Task details >> Nothing but the lines below between the line holding "OutOfFuel => OutOfFuel" and the line holding "mkPost (post_id p)", inclusive, should appear in the answer, each set down exactly.

Material supplied >>
# # # #
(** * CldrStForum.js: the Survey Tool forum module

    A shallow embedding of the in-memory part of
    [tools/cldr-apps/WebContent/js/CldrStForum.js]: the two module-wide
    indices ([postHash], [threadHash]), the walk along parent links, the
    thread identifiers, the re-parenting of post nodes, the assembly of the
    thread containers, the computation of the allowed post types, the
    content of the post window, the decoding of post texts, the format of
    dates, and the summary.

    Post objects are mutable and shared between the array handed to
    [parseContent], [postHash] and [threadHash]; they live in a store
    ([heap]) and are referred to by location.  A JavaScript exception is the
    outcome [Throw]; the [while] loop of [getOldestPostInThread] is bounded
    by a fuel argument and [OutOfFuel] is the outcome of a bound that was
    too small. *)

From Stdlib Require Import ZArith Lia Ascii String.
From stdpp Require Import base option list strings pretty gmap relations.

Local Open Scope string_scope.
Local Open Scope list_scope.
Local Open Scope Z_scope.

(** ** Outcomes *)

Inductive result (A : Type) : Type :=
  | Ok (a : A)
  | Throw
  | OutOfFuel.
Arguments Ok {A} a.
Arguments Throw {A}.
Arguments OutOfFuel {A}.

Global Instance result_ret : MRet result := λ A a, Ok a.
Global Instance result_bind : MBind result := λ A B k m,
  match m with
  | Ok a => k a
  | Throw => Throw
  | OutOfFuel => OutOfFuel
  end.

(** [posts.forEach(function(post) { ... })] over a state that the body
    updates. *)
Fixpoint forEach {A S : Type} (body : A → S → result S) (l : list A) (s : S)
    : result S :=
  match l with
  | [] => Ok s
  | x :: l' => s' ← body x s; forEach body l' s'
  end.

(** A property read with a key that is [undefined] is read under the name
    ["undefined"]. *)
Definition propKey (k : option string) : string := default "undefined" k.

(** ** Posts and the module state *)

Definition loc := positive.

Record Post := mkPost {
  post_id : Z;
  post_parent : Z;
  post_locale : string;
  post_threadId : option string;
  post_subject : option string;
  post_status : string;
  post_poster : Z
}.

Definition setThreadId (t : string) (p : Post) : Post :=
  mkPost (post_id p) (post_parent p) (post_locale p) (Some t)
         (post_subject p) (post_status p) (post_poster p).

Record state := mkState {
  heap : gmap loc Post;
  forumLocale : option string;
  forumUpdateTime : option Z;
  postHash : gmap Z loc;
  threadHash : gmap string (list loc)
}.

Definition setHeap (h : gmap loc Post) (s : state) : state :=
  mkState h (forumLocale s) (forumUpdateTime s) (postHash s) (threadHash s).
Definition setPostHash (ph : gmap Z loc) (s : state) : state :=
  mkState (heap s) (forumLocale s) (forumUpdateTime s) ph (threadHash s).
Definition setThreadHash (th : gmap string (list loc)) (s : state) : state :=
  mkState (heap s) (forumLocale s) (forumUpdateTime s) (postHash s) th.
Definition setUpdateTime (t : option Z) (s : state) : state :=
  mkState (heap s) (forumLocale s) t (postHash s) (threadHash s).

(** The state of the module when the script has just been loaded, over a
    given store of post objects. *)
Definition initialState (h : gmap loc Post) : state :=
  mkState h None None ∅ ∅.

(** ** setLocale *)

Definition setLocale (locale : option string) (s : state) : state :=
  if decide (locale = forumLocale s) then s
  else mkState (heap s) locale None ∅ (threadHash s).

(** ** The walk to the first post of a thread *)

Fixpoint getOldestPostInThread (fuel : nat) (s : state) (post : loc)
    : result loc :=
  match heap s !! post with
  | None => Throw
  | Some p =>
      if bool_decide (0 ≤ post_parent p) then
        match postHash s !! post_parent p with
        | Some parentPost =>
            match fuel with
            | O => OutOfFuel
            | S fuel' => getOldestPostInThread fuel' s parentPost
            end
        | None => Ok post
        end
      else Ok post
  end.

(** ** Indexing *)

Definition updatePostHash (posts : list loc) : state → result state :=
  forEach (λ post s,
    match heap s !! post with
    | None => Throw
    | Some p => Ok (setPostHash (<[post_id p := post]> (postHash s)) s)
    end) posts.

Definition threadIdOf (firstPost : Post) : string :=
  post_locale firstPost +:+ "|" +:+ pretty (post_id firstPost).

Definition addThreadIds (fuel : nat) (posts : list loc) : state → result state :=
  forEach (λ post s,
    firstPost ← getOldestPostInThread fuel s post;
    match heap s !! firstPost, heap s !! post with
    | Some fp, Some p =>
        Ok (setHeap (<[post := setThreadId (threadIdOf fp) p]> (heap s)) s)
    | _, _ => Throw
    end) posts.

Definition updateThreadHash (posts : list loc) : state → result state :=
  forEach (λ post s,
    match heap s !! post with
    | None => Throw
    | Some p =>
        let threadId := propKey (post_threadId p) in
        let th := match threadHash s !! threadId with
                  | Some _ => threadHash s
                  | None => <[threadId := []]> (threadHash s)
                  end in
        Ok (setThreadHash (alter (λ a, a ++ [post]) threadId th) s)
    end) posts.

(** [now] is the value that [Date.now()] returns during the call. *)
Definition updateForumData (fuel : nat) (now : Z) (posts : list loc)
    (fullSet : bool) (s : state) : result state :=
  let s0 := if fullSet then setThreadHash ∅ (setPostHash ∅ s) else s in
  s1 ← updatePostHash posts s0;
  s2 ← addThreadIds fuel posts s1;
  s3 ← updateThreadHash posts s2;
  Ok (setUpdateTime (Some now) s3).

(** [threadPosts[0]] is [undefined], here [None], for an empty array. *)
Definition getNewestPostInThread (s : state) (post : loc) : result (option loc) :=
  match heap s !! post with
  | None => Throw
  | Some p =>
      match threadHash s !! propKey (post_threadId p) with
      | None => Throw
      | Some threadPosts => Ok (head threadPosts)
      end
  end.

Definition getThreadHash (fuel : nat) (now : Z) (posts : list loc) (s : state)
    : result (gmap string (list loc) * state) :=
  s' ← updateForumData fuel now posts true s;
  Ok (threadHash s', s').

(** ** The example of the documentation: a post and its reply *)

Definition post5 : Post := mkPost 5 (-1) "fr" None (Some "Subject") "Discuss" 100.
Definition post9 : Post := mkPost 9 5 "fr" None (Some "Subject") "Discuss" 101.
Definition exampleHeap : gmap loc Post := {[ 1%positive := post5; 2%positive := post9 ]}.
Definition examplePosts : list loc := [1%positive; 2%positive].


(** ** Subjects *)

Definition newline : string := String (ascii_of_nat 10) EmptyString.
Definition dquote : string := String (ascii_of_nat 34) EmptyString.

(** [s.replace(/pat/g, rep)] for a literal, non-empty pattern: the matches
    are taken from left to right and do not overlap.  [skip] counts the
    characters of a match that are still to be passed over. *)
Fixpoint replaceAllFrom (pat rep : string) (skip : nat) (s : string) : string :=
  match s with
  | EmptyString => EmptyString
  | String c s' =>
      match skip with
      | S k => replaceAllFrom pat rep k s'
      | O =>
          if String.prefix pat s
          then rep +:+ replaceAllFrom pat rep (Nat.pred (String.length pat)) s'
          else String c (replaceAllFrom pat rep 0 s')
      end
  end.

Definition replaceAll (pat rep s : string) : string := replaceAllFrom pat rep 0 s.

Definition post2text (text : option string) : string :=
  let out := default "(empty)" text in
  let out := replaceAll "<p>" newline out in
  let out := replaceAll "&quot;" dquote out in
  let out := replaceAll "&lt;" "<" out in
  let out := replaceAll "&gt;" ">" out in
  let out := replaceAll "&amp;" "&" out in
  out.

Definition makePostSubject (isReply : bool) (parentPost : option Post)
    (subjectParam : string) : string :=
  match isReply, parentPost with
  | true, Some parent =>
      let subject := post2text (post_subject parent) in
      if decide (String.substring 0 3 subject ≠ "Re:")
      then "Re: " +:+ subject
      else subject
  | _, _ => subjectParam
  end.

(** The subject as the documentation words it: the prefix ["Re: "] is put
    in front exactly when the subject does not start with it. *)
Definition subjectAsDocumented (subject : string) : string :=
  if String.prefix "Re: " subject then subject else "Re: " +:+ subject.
# # # #
Result for this task >>
  | OutOfFuel => OutOfFuel
  end.

(** [posts.forEach(function(post) { ... })] over a state that the body
    updates. *)
Fixpoint forEach {A S : Type} (body : A → S → result S) (l : list A) (s : S)
    : result S :=
  match l with
  | [] => Ok s
  | x :: l' => s' ← body x s; forEach body l' s'
  end.

(** A property read with a key that is [undefined] is read under the name
    ["undefined"]. *)
Definition propKey (k : option string) : string := default "undefined" k.

(** ** Posts and the module state *)

Definition loc := positive.

Record Post := mkPost {
  post_id : Z;
  post_parent : Z;
  post_locale : string;
  post_threadId : option string;
  post_subject : option string;
  post_status : string;
  post_poster : Z
}.

Definition setThreadId (t : string) (p : Post) : Post :=
  mkPost (post_id p) (post_parent p) (post_locale p) (Some t)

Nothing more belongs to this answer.